## WHAT YOU ARE ASKED TO DO
Below this line is the material. Write out only its lines from the one containing "- Container positions" through the one containing "- Calls into", both kept, exactly.

START RECORDS

(** * PrimeCell rule engine: calculators, validators and action selection

    A shallow embedding of the deterministic decision code of the PrimeCell
    API (TypeScript) and the properties checked against it.

    Numbers.  A TypeScript [number] is modelled as an exact rational or one
    of the three non-finite values [Infinity], [-Infinity] and [NaN]; binary
    rounding error and the sign of zero are not modelled.  The arithmetic
    of the non-finite values follows ECMAScript (for instance [x / 0] is
    infinite or [NaN], every comparison with [NaN] is false).

    Where a test of the code sits exactly on its threshold for the decimal
    inputs (a span of 0.3 kg, a difference of 0.2 kg), the binary rounding
    of the subtraction decides in the code; the properties below say so
    where it matters and state nothing on such a boundary.  Module
    [Binary64] has the stall detection on binary64 numbers for the
    examples at the boundary. *)

From Stdlib Require Import QArith Qround Qabs ZArith List String Bool Lia Lqa.
From Stdlib Require Import Permutation Sorted.
From Stdlib Require Floats.
Import ListNotations.

Set Implicit Arguments.

(* ================================================================== *)
(** * ECMAScript numbers and the [Math] functions the code uses *)
(* ================================================================== *)

Module JS.

Inductive number : Type :=
| Fin (q : Q)
| PosInf
| NegInf
| NaN.
(** * osgEarth VersionedTerrain: the tile request lifecycle

    A shallow embedding of [VersionedTile], [VersionedTerrain] and the request
    and progress-callback types of osgEarth's VersionedTerrain.cpp, followed by
    the properties of the request lifecycle that are proved about them.

    Conventions of the embedding.
    - C++ [int] counters (stamps, revisions) are integers of [Z]; signed
      overflow is undefined behaviour in C++, so the model describes the
      executions that stay inside the range of [int].
    - An [unsigned int] (the thread count of a terrain) is an integer of
      [Z] below 2^32; a value converted to it is taken modulo 2^32.
    - Container positions and loop counters that start at 0 are [nat].
    - [float] and [double] values are [spec_float] values, rounded by the
      IEEE-754 operations of [SpecFloat] at precision 24 and 53.
    - A null pointer is [None]; dereferencing it makes the operation return
      [None] as a whole.
    - Calls into collaborators whose body is outside this file
      (TaskService::add, EarthTerrainTechnique::updateContent) are recorded
      as a list of [Event]s returned next to the new state. *)

From Stdlib Require Import ZArith List Bool Lia FinFun.
From Stdlib Require Import Floats.SpecFloat.
From Equations Require Import Equations.
From Equations.Prop Require Import Logic.
Import ListNotations.

Open Scope Z_scope.

(* ------------------------------------------------------------------ *)
(** ** Floating point: [float] is binary32, [double] is binary64       *)
(* ------------------------------------------------------------------ *)

Module Float.
(** Lines 219-223: one entry more at the end of each of the five buffers. *)
Definition append_sample (self : WaveletProcessor)
  (timestamp ecg_I ecg_II ecg_III acc_mag : Q) : WaveletProcessor :=
  {| timestamp_buffer := timestamp_buffer self ++ [timestamp];
     ecg_I_buffer := ecg_I_buffer self ++ [ecg_I];
     ecg_II_buffer := ecg_II_buffer self ++ [ecg_II];
     ecg_III_buffer := ecg_III_buffer self ++ [ecg_III];
     acc_mag_buffer := acc_mag_buffer self ++ [acc_mag];
     acc_threshold := acc_threshold self;
     raw_csv := raw_csv self;
     filtered_csv := filtered_csv self |}.

(** Line 226. *)
Definition is_full (self : WaveletProcessor) : bool :=
  (HolterConfig.WINDOW_SIZE <=? length (ecg_I_buffer self))%nat.

(** Lines 230-234: every buffer keeps its last [OVERLAP] entries. *)
Definition slide (self : WaveletProcessor) : WaveletProcessor :=
  {| timestamp_buffer := py_tail_slice HolterConfig.OVERLAP (timestamp_buffer self);
     ecg_I_buffer := py_tail_slice HolterConfig.OVERLAP (ecg_I_buffer self);
     ecg_II_buffer := py_tail_slice HolterConfig.OVERLAP (ecg_II_buffer self);
     ecg_III_buffer := py_tail_slice HolterConfig.OVERLAP (ecg_III_buffer self);
     acc_mag_buffer := py_tail_slice HolterConfig.OVERLAP (acc_mag_buffer self);
     acc_threshold := acc_threshold self;
     raw_csv := raw_csv self;
     filtered_csv := filtered_csv self |}.

Fixpoint mapM {A B : Type} (f : A -> option B) (l : list A) : option (list B) :=
  match l with
  | [] => Some []
  | a :: l' => b <- f a ;; bs <- mapM f l' ;; Some (b :: bs)
  end.

(** Line 276: the line written for index [i]. *)
Definition filtered_line
  (timestamps ecg_I_filt ecg_II_filt ecg_III_filt : list Q) (i : nat)
  : option FilteredLine :=
  t <- py_index timestamps i ;;
  f1 <- py_index ecg_I_filt i ;;
  f2 <- py_index ecg_II_filt i ;;
  f3 <- py_index ecg_III_filt i ;;
  Some (t, f1, f2, f3).

(** Lines 275-278: the lines written for [i] in [range(n_new_samples)]. *)
Definition new_lines
  (timestamps ecg_I_filt ecg_II_filt ecg_III_filt : list Q)
  (n_new_samples : nat) : option (list FilteredLine) :=
  mapM (filtered_line timestamps ecg_I_filt ecg_II_filt ecg_III_filt)
       (seq 0 n_new_samples).

(** Lines 253-254: the threshold is computed only while it is [None]. *)
Definition calibrate (self : WaveletProcessor) (acc_mag : list Q) : option Q :=
  match acc_threshold self with
  | None => np_percentile acc_mag HolterConfig.ACC_THRESHOLD_PERCENTILE
  | Some threshold => Some threshold
  end.

Section Processor.

Variable lib : PyLib.

(** What [_process_window] computes on the buffers: the threshold in force
    and the lines it writes. *)
Definition window_output (self : WaveletProcessor)
  : option (Q * list FilteredLine) :=
  let timestamps := timestamp_buffer self in
  let ecg_I := ecg_I_buffer self in
  let ecg_II := ecg_II_buffer self in
  let ecg_III := ecg_III_buffer self in
  let acc_mag := acc_mag_buffer self in
  threshold <- calibrate self acc_mag ;;
  let motion_mask := detect_motion_segments acc_mag threshold in
  ecg_I_filt <- adaptive_wavelet_filter lib ecg_I motion_mask
                  HolterConfig.WAVELET_TYPE HolterConfig.DECOMPOSITION_LEVEL ;;
  ecg_II_filt <- adaptive_wavelet_filter lib ecg_II motion_mask
                  HolterConfig.WAVELET_TYPE HolterConfig.DECOMPOSITION_LEVEL ;;
  ecg_III_filt <- adaptive_wavelet_filter lib ecg_III motion_mask
                  HolterConfig.WAVELET_TYPE HolterConfig.DECOMPOSITION_LEVEL ;;
  let n_new_samples := (length timestamps - HolterConfig.OVERLAP)%nat in
  lines <- new_lines timestamps ecg_I_filt ecg_II_filt ecg_III_filt
             n_new_samples ;;
  Some (threshold, lines).

Definition _process_window (self : WaveletProcessor) : option WaveletProcessor :=
  out <- window_output self ;;
  Some {| timestamp_buffer := timestamp_buffer self;
          ecg_I_buffer := ecg_I_buffer self;
          ecg_II_buffer := ecg_II_buffer self;
          ecg_III_buffer := ecg_III_buffer self;
          acc_mag_buffer := acc_mag_buffer self;
          acc_threshold := Some (fst out);
          raw_csv := raw_csv self;
          filtered_csv := filtered_csv self ++ snd out |}.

END RECORDS

## REPLY TO THE TASK
    - Container positions and loop counters that start at 0 are [nat].
    - [float] and [double] values are [spec_float] values, rounded by the
      IEEE-754 operations of [SpecFloat] at precision 24 and 53.
    - A null pointer is [None]; dereferencing it makes the operation return
      [None] as a whole.
    - Calls into collaborators whose body is outside this file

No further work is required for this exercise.